Polêmicas ambientais
Uso de reservas ambientais para geração de emprego e renda, alternativas de transporte e energia, geração de energia a partir de compostos orgânicos em feiras, controle de natalidade em países em desenvolvimento. Essas são algumas das propostas de pesquisadores vinculados a institutos de ensino e pesquisa no Amazonas para melhorar a qualidade de vida na região de maior biodiversidade do mundo – e a de maior evidência na atualidade.
A pesquisadora Albertina Pimentel Lima, do Centro de Pesquisa em Ecologia do Instituto Nacional de Pesquisa da Amazônia (Inpa), já desenvolveu uma série de propostas destinadas aos governos municipal e estadual para a implantação de áreas de lazer no entorno da Reserva Ducke, na zona Leste de Manaus.
“Se quisermos evitar que a área seja, mais cedo ou mais tarde, destruída, precisamos desenvolver estratégias de geração de emprego e renda incluindo a preservação da reserva no cotidiano das pessoas”, explica Albertina, ressaltando que a pressão sobre as áreas de preservação ambiental ainda é intensa.
Muitos projetos recebem investimento estadual, via Fundação de Amparo à Pesquisa do Estado do Amazonas (Fapeam), e a maioria sugere a organização de um balneário, fazendo uso dos igarapés que nascem na reserva e saem dela com as águas ainda limpas. Grosso modo, a comunidade passaria a ter uma relação financeira e social com a Ducke. “A população é carente de área de lazer e sabemos do potencial financeiro de balneários, que oferecem diversos postos de trabalho”, avalia.
A idéia de geração de renda e participação social para a conservação ambiental é compartilhada por Alexandre Kemenes, pesquisador do Programa de Grande Escala da Biosfera-Atmosfera na Amazônia (LBA, na sigla em inglês). Ele sugere investimentos em tecnologia para o desenvolvimento de biodigestores, que, uma vez implantados em locais que produzem carbono orgânico em escala (restos de alimentos, dejetos humanos, resíduos orgânicos), como mercados e feiras, transformariam lixo em energia elétrica.
A geração de energia elétrica em biodigestores é possível a partir do aproveitamento do gás metano, emitido principalmente por atividades biológicas, na decomposição de carbono no solo e na água. O metano é 25 vezes mais poluente do que o gás carbônico (CO2) junto ao processo de aquecimento global. Queimar o metano impede que ele seja emitido diretamente para a atmosfera, ocorrendo daí a liberação de CO2 e água. Portanto, reduzir a emissão de resíduos nos igarapés, rios e lagos, implica em reduzir os impactos da ação humana no meio ambiente, gerar energia e, ainda, lucrar com créditos de carbono.
“Todos os dias são desperdiçadas milhares de toneladas de carbono orgânico que podem virar milhares de megawats de energia elétrica.

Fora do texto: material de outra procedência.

(** Two documents of one corpus without a common token have the dot
    product 0. *)
Lemma disjoint_dot (processedDocs : list (list jsstring)) (vocabArray : list jsstring)
    (wordsA wordsB : list jsstring) :
  (forall word, word ∈ wordsA -> word ∉ wordsB) ->
  dot_of (map (weight processedDocs wordsA) vocabArray)
         (map (weight processedDocs wordsB) vocabArray) = 0.
Proof.
  intros Hdisjoint. unfold dot_of. apply sum_over_zero. intros i Hi.
  apply in_seq_lt in Hi. rewrite length_map in Hi.
  rewrite (nth_indep (map (weight processedDocs wordsA) vocabArray) 0
             (weight processedDocs wordsA [])) by now rewrite length_map.
  rewrite (nth_indep (map (weight processedDocs wordsB) vocabArray) 0
             (weight processedDocs wordsB [])) by now rewrite length_map.
  rewrite (map_nth (weight processedDocs wordsA)), (map_nth (weight processedDocs wordsB)).
  set (word := nth i vocabArray []). unfold weight.
  destruct (decide (word ∈ wordsA)) as [HA|HA].
  - rewrite (tf_real_absent wordsB word) by now apply Hdisjoint. lra.
  - rewrite (tf_real_absent wordsA word) by assumption. lra.
Qed.

Lemma disjoint_cosine (processedDocs : list (list jsstring)) (vocabArray : list jsstring)
    (wordsA wordsB : list jsstring) :
  (forall word, word ∈ wordsA -> word ∉ wordsB) ->
  cosineSimilarity (map Num (map (weight processedDocs wordsA) vocabArray))
                   (map Num (map (weight processedDocs wordsB) vocabArray)) = Num 0.
Proof.
  intros Hdisjoint. rewrite cosine_finite by now rewrite !length_map.
  rewrite disjoint_dot by assumption.
  destruct (_ || _); [reflexivity|]. f_equal. unfold Rdiv. apply Rmult_0_l.
Qed.
Fixpoint index_of (x : string) (l : list string) : option Z :=
    match l with
    | [] => None
    | y :: l' => if String.eqb x y then Some 1 else Z.succ <$> index_of x l'
    end.

  (** [email.utils.parsedate_to_datetime] on the one format [formatdate]
      writes, [Www, DD Mon YYYY HH:MM:SS GMT]; other values are taken as
      ill formed. *)
Definition parsedate_to_datetime (s : string) : option (tzinfo * Z) :=
    match Str.split " " s with
    | [_; dd; mon; yyyy; hms; "GMT"] =>
        match Str.split ":" hms with
        | [hh; mm; ss] =>
            d ← number 0 dd; m ← index_of mon month_names; y ← number 0 yyyy;
            h ← number 0 hh; mi ← number 0 mm; sec ← number 0 ss;
            Some (TzUTC, days_from_civil y m d * 86400 + h * 3600 + mi * 60 + sec)
        | _ => None
        end
    | _ => None
    end.

  (** The entries of [BaseHTTPRequestHandler.responses] for the codes
      the handler sends. *)
Definition responses (code : Z) : option (string * string) :=
    if Z.eqb code 200 then Some ("OK", "Request fulfilled, document follows")
    else if Z.eqb code 301 then
      Some ("Moved Permanently", "Object moved permanently -- see URI list")
    else if Z.eqb code 304 then
      Some ("Not Modified", "Document has not changed since given time")
    else if Z.eqb code 400 then
      Some ("Bad Request", "Bad request syntax or unsupported method")
    else if Z.eqb code 404 then Some ("Not Found", "Nothing matches the given URI")
    else if Z.eqb code 414 then Some ("Request-URI Too Long", "URI is too long")
    else if Z.eqb code 431 then
      Some ("Request Header Fields Too Large",
            "The server is unwilling to process the request because its header fields are too large")
    else if Z.eqb code 501 then
      Some ("Not Implemented", "Server does not support this operation")
    else if Z.eqb code 505 then
      Some ("HTTP Version Not Supported", "Cannot fulfill request")
    else None.

  (** [html.escape(s, quote=False)] *)
Fixpoint escape (s : string) : string :=
    match s with
    | EmptyString => EmptyString
    | String "&" s' => "&amp;" ++ escape s'
    | String "<" s' => "&lt;" ++ escape s'
    | String ">" s' => "&gt;" ++ escape s'
    | String c s' => String c (escape s')
    end.

  (** [DEFAULT_ERROR_MESSAGE] filled in. *)
Definition error_page (code : Z) (message explain : string) : string :=
    Str.join
      [ "<!DOCTYPE HTML>"; Str.NL;
        "<html lang="; DQ; "en"; DQ; ">"; Str.NL;
        "    <head>"; Str.NL;
        "        <meta charset="; DQ; "utf-8"; DQ; ">"; Str.NL;
        "        <title>Error response</title>"; Str.NL;
        "    </head>"; Str.NL;
        "    <body>"; Str.NL;
        "        <h1>Error response</h1>"; Str.NL;
        "        <p>Error code: "; Str.of_Z code; "</p>"; Str.NL;
        "        <p>Message: "; escape message; ".</p>"; Str.NL;
        "        <p>Error code explanation: "; Str.of_Z code; " - ";
        escape explain; ".</p>"; Str.NL;
        "    </body>"; Str.NL;
        "</html>"; Str.NL ].

  (** [repr] of a string of printable characters without quotes. *)
Definition repr (s : string) : string := "'" ++ s ++ "'".

  (** The page of [list_directory]; link names are taken as they are,
      which is what [urllib.parse.quote] does to unreserved characters. *)
Definition listing_page (path : string) (entries : list (string * string))
      : option string :=
    let title := "Directory listing for " ++ escape (unquote_escapes path) in
    let head :=
      [ "<!DOCTYPE HTML>";
        "<html lang=" ++ DQ ++ "en" ++ DQ ++ ">";
        "<head>";
        "<meta charset=" ++ DQ ++ "utf-8" ++ DQ ++ ">";
        "<title>" ++ title ++ "</title>" ++ Str.NL ++ "</head>";
        "<body>" ++ Str.NL ++ "<h1>" ++ title ++ "</h1>";
        "<hr>" ++ Str.NL ++ "<ul>" ] in
    let item (e : string * string) :=
      "<li><a href=" ++ DQ ++ fst e ++ DQ ++ ">" ++ escape (snd e) ++ "</a></li>" in
    let foot :=
      "</ul>" ++ Str.NL ++ "<hr>" ++ Str.NL ++ "</body>" ++ Str.NL
      ++ "</html>" ++ Str.NL in
    Some (Str.join_with Str.NL (app head (app (map item entries) [foot]))).
Lemma read_success_sound_witness :
  exists s1 data rn s2 high low,
    Write (scripted (9, None)
             ([xff; x86; x03; xe8; x00; x00; x00; x00; x8f], 9, None))
      (device world0) command = ((Slice.len command, None), s1) /\
    Read (scripted (9, None)
            ([xff; x86; x03; xe8; x00; x00; x00; x00; x8f], 9, None))
      s1 (Slice.make cmdSize) = ((data, rn, None), s2) /\
    Slice.index (copy (Slice.make cmdSize) data) 0 = Return xff /\
    Slice.index (copy (Slice.make cmdSize) data) 1 = Return x86 /\
    (exists c, checksum (copy (Slice.make cmdSize) data) = Return c /\
               Slice.index (copy (Slice.make cmdSize) data) 8 = Return c) /\
    Slice.index (copy (Slice.make cmdSize) data) 2 = Return high /\
    Slice.index (copy (Slice.make cmdSize) data) 3 = Return low /\
    Float32.to_int (Float32.of_int 1000)
    = Some (int_of_byte high * 256 + int_of_byte low) /\
    0 <= int_of_byte high * 256 + int_of_byte low <= 65535 /\
    snd (read (scripted (9, None)
                 ([xff; x86; x03; xe8; x00; x00; x00; x00; x8f], 9, None))
           command world0)
    = {| device := s2; trace := trace world0 ++ exchange_trace command |}.
Proof.
  apply (read_success_sound unit
           (scripted (9, None)
              ([xff; x86; x03; xe8; x00; x00; x00; x00; x8f], 9, None))
           world0 command {| Co2Concentration := Float32.of_int 1000 |}).
  vm_compute. reflexivity.
Defined.
(** * Air-quality dashboard: data pipeline of [air_quality_dashboard.py]

    A shallow embedding of the data transformations of the dashboard
    (sensor loading with synthetic fallback, research-data loading, the
    filter / statistics callback and the research-findings callback),
    followed by the properties its specification states about them.

    Conventions of the embedding:
    - a frame read from CSV is a list of named columns of cells, a
      cleaned or aggregated frame a list of rows; missing values
      ([NaN], [NaT]) are [NA] or [None];
    - floating-point numbers are idealised as rationals ([Q]), kept in
      reduced form;
    - timestamps are integers (nanoseconds since the epoch);
    - Python exceptions are the [Err] case of [result];
    - objects that are mutated in place live in a [store] and are
      referred to by location. *)

From Stdlib Require Import ZArith QArith Qround Qabs String Ascii List Lia Lqa.
From Stdlib Require Import DecimalString.
From stdpp Require Import base option list gmap strings pretty sorting.

Local Open Scope Z_scope.
Local Open Scope string_scope.
Local Open Scope list_scope.

(** ** Exceptions and fallible computations *)

Inductive exn :=
| FileNotFoundError
| ParserError
| KeyError (column : string)
| AttributeError
| ValueError
| TypeError
| NameError (name : string).

Inductive result (A : Type) :=
| Ok (a : A)
| Err (e : exn).
Arguments Ok {A} a.
Arguments Err {A} e.

Definition rbind {A B} (m : result A) (k : A → result B) : result B :=
  match m with
  | Ok a => k a
  | Err e => Err e
  end.

Global Instance result_bind : MBind result := λ A B k m, rbind m k.
Global Instance result_ret : MRet result := λ A a, Ok a.

Fixpoint rmapM {A B} (f : A → result B) (l : list A) : result (list B) :=
  match l with
  | [] => Ok []
  | x :: l' =>
      y ← f x; ys ← rmapM f l'; Ok (y :: ys)
  end.

Definition is_err {A} (m : result A) : bool :=
  match m with Ok _ => false | Err _ => true end.

(** ** Cells, tables and the file system *)

(** A cell of a frame column: missing, a Python string, or a number. *)
Inductive cell :=
| NA
| Str (s : string)
| Num (q : Q).

Global Instance Q_eq_dec : EqDecision Q.
Proof. solve_decision. Defined.
Global Instance cell_eq_dec : EqDecision cell.
Proof. solve_decision. Defined.
Global Instance exn_eq_dec : EqDecision exn.
Proof. solve_decision. Defined.

(** The text of a CSV file after lexing: a header and the records, a
    field that pandas reads as missing (an empty one, or one of its
    markers for a missing value) being [None]. *)
Record csv_text := CsvText {
  csv_header : list string;
  csv_records : list (list (option string))
}.

(** The dtype of a column, as far as the program can tell the
    difference: [object] columns hold strings and carry the [.str]
    accessor, numeric ones do not. *)
Inductive dtype := ObjectDtype | NumericDtype.

Global Instance dtype_eq_dec : EqDecision dtype.
Proof. solve_decision. Defined.

Record column := Column {
  col_dtype : dtype;
  col_cells : list cell
}.

(** A frame as [pd.read_csv] returns it: named columns of equal length. *)
Definition raw_frame := list (string * column).

Abbreviation file_system := (gmap string csv_text).

Definition notna (c : cell) : bool :=
  match c with NA => false | _ => true end.

Section Dashboard.

(** The numeric-literal parser of pandas ([read_csv] inference and
    [pd.to_numeric]), the date-time parser of [pd.to_datetime] and what
    [pd.to_datetime] makes of a number. *)
Variable parse_number : string → option Q.
Variable parse_datetime : string → option Z.
Variable datetime_of_number : Q → option Z.

Definition number_cell (s : string) : cell :=
  match parse_number s with
  | Some q => Num (Qred q)
  | None => NA
  end.

(** [read_csv] type inference for one column: a column all of whose
    present fields are numeric literals gets a numeric dtype (a column of
    missing fields only is float64), every other column is of object
    dtype and holds strings.  Columns listed in [dtype=str] and the
    columns of a file without records are of object dtype. *)
Definition all_numeric (fields : list (option string)) : bool :=
  forallb (fun f => match f with
                    | None => true
                    | Some s => bool_decide (is_Some (parse_number s))
                    end) fields.

Definition object_cell (f : option string) : cell :=
  match f with None => NA | Some s => Str s end.

Definition numeric_cell (f : option string) : cell :=
  match f with None => NA | Some s => number_cell s end.

Definition infer_column (forced_str : bool) (fields : list (option string))
  : column :=
  if forced_str || bool_decide (fields = []) || negb (all_numeric fields)
  then Column ObjectDtype (map object_cell fields)
  else Column NumericDtype (map numeric_cell fields).

Definition field_at (j : nat) (record : list (option string)) : option string :=
  default None (record !! j).

Definition well_formed_record (width : nat) (record : list (option string))
  : bool :=
  bool_decide (length record ≤ width)%nat.

Fixpoint enumerate_from {A} (i : nat) (l : list A) : list (nat * A) :=
  match l with
  | [] => []
  | x :: l' => (i, x) :: enumerate_from (S i) l'
  end.

(** [pd.read_csv(path, dtype={c: str for c in str_columns})]. *)
Definition read_csv (fs : file_system) (path : string)
    (str_columns : list string) : result raw_frame :=
  match fs !! path with
  | None => Err FileNotFoundError
  | Some t =>
      if forallb (well_formed_record (length (csv_header t))) (csv_records t)
      then Ok (map (fun '(j, name) =>
                      (name,
                       infer_column (bool_decide (name ∈ str_columns))
                         (map (field_at j) (csv_records t))))
                 (enumerate_from 0 (csv_header t)))
      else Err ParserError
  end.

(** [df[name]]. *)
Fixpoint get_column (df : raw_frame) (name : string) : result column :=
  match df with
  | [] => Err (KeyError name)
  | (n, c) :: df' => if decide (n = name) then Ok c else get_column df' name
  end.

(** [df[name] = c]: replaces the column in place, or appends it. *)
Fixpoint set_column (df : raw_frame) (name : string) (c : column) : raw_frame :=
  match df with
  | [] => [(name, c)]
  | (n, c') :: df' =>
      if decide (n = name) then (n, c) :: df'
      else (n, c') :: set_column df' name c
  end.

(** ** String cleaning and coercions *)

Definition quote : ascii := "'"%char.

Fixpoint lstrip_quote (s : string) : string :=
  match s with
  | String c s' => if decide (c = quote) then lstrip_quote s' else s
  | EmptyString => EmptyString
  end.

(** Python's [s.strip("'")]. *)
Definition strip_quote (s : string) : string :=
  String.rev (lstrip_quote (String.rev (lstrip_quote s))).

(** The [.str] accessor exists only on columns of object dtype; on a
    numeric column it raises. *)
Definition str_accessor (c : column) : result (list cell) :=
  match col_dtype c with
  | ObjectDtype => Ok (col_cells c)
  | NumericDtype => Err AttributeError
  end.

Definition strip_cell (c : cell) : cell :=
  match c with
  | Str s => Str (strip_quote s)
  | _ => NA
  end.

(** [col.str.strip("'")]. *)
Definition str_strip (c : column) : result column :=
  cells ← str_accessor c; Ok (Column ObjectDtype (map strip_cell cells)).

(** [pd.to_datetime(col)], with the default [errors='raise']. *)
Definition to_datetime_cell (c : cell) : result (option Z) :=
  match c with
  | NA => Ok None
  | Str s => match parse_datetime s with
             | Some t => Ok (Some t)
             | None => Err ValueError
             end
  | Num q => match datetime_of_number q with
             | Some t => Ok (Some t)
             | None => Err ValueError
             end
  end.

Nas feiras e mercados, por exemplo, os biodigestores podiam gerar energia a partir de resíduos orgânicos para ser auto-suficiente no abastecimento de energia elétrica”, afirma Alexandre Kemenes.
A mesma tecnologia poderia ser aplicada em lixões e, em última instância, nas ruas da cidade. “Evitando que muito desse material orgânico chegue aos igarapés, produzindo energia para abastecer a iluminação pública da cidade toda e gerando milhões de dólares em crédito de carbono”, explica.
A proposta mais polêmica vem de um pesquisador indiano radicado no Brasil desde 1975. Prakki Satyamurty é pesquisador do Inpa e professor sênior do Programa de Pós-Graduação em Clima e Ambiente (parceria Inpa/UEA), com bolsa da Fapeam. Também já atuou no Instituto Nacional de Pesquisas Espaciais (INPE), onde chefiou a divisão de operações do Centro de Previsão de Tempo e Estudos Climáticos (CPTEC/Inpe).
Satyamurty tem opiniões radicais quando o assunto é ação humana e aquecimento global. Sem simplificações, ele é enfático ao afirmar que o controle de natalidade em países em desenvolvimento pode ser uma saída real para melhorar a qualidade de vida no planeta. “Para os pobres, ficará cada vez mais difícil manter um mínimo de qualidade de vida. Hoje, são eles que têm cada vez mais filhos e as classes médias cada vez menos”.
A iniciativa de controle de natalidade, entretanto, reconhece o pesquisador, ainda é um debate político e cultural incipiente. “O Governo tem de incentivar o planejamento familiar e o homem tem que mudar a noção de que ter pouco filho reduz sua masculinidade. O governo pode prover todos os métodos disponíveis, principalmente para a mulher”.
Estima-se que até 2050, a população mundial alcance 9 bilhões de habitantes, correspondente a 50% da atual, que é de 6,5 bilhões. A maior parte delas usa veículos motorizados para se locomover, incentivando a queima de combustíveis fósseis. Por isso, os pesquisadores insistem numa mudança nos planos urbanísticos da cidade.
“Precisamos reduzir o uso de automóvel e desencorajar as pessoas que pegam seus veículos e saem sozinhas pelas ruas. Uma medida que pode ser tomada é a criação de faixas para carros que trafegam com mais de duas pessoas. Se o carro tiver uma só pessoa, só pode usar a faixa da direita, que não anda, e a pessoa vai passar o dia todo para chegar ao trabalho”, fala Satyamurty.
Albertina Pimentel é menos polêmica, mas não menos utópica. “A implantação de ciclovias é uma medida concreta na oferta de alternativas de transporte para as pessoas, mas sabemos que avanços desse tipo passam pela mudança da postura política dos governos”, finaliza.